**EXERCISE DETAILS:** For the records below, print the lines from the line with "assert (Ey : nth" through the line with "apply andb_true_iff in" exactly as written; include both end lines and exclude the rest.

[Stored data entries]
Lemma separator_spec start limit : Forall byte start -> lex_lt start limit ->
  lex_le start (FindShortestSeparator start limit) /\ lex_lt (FindShortestSeparator start limit) limit /\
  len (FindShortestSeparator start limit) <= len start.
Proof.
  intros Hs H. unfold FindShortestSeparator. set (n := Nat.min _ _). destruct (Nat.leb_spec n (common_prefix n start limit)) as [|Hlt].
  - split; [by left|]. split; [done|lia].
  - destruct (common_prefix_split n start limit) as (p & x & y & s' & t' & E1 & E2 & Hp & Hxy); [lia..|].
    rewrite <- Hp. assert (Ex : nth (length p) start 0 = x) by (rewrite E1, app_nth2, Nat.sub_diag by lia; done).
    assert (Ey : nth (length p) limit 0 = y) by (rewrite E2, app_nth2, Nat.sub_diag by lia; done). rewrite Ex, Ey.
    destruct ((x <? 255) && (x + 1 <? y)) eqn:Ec; [|split; [by left|split; [done|lia]]].
    apply andb_true_iff in Ec as [Hx%Z.ltb_lt Hy%Z.ltb_lt]. rewrite E1, Forall_app, Forall_cons in Hs. destruct Hs as (_ & Hbx & _).
    split; [right; left; rewrite E1; apply increment_above; [done|lia]|]. unfold increment_at.
    rewrite E1, take_app_exact, app_nth2, Nat.sub_diag by lia. cbn [nth]. rewrite u8_id by (unfold byte in *; lia).
    split; [rewrite E2; left; apply diverge_app_l, diverge_here; lia|]. rewrite !len_app, !len_cons, len_nil.
    pose proof (len_nonneg s'). lia.
Qed.

Lemma separator_byte start limit : Forall byte start -> Forall byte (FindShortestSeparator start limit).
Proof. intros H. unfold FindShortestSeparator. repeat case_match; auto using increment_at_byte. Qed.

Lemma common_prefix_same n s : (n <= length s)%nat -> common_prefix n s s = n.
Proof. revert s. induction n as [|n IH]; intros [|x s] Hn; cbn in *; [done|done|lia|]. rewrite Z.eqb_refl. f_equal. apply IH. lia. Qed.

Lemma successor_loop_spec key n i : Forall byte key -> (n + i <= length key)%nat ->
  let k := short_successor_loop n i key in lex_le key k /\ len k <= len key /\ Forall byte k.
Proof.
  intros Hs. revert i. induction n as [|n IH]; intros i Hi; cbn [short_successor_loop]; [split; [by left|split; [lia|done]]|].
  destruct (Z.eqb_spec (nth i key 0) 0xff) as [|Hne]; cbn [negb]; [apply IH; lia|].
  assert (E : key = take i key ++ nth i key 0 :: drop (S i) key).
  { rewrite <- (take_drop i key) at 1. f_equal. destruct (drop i key) as [|x l] eqn:Ed.
    - apply (f_equal length) in Ed. rewrite length_drop in Ed. cbn in Ed. lia.
    - pose proof (List.nth_skipn i key 0 0) as Hx. rewrite Nat.add_0_r, Ed in Hx. cbn [nth] in Hx. rewrite <- Hx.
      replace (S i) with (i + 1)%nat by lia. rewrite <- drop_drop, Ed. done. }
  assert (Hl : length (take i key) = i) by (rewrite length_take; lia).
  assert (Hb : byte (nth i key 0)) by (rewrite E, Forall_app, Forall_cons in Hs; by destruct Hs as (_ & ? & _)).
  split_and!; [| |by apply increment_at_byte].
  - right. left. pose proof (increment_above (take i key) _ (drop (S i) key) Hb Hne) as H. by rewrite Hl, <- E in H.
  - unfold increment_at. unfold len. rewrite length_app, Hl. cbn [length]. lia.
Qed.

**SOLUTION:**
    assert (Ey : nth (length p) limit 0 = y) by (rewrite E2, app_nth2, Nat.sub_diag by lia; done). rewrite Ex, Ey.
    destruct ((x <? 255) && (x + 1 <? y)) eqn:Ec; [|split; [by left|split; [done|lia]]].
    apply andb_true_iff in Ec as [Hx%Z.ltb_lt Hy%Z.ltb_lt]. rewrite E1, Forall_app, Forall_cons in Hs. destruct Hs as (_ & Hbx & _).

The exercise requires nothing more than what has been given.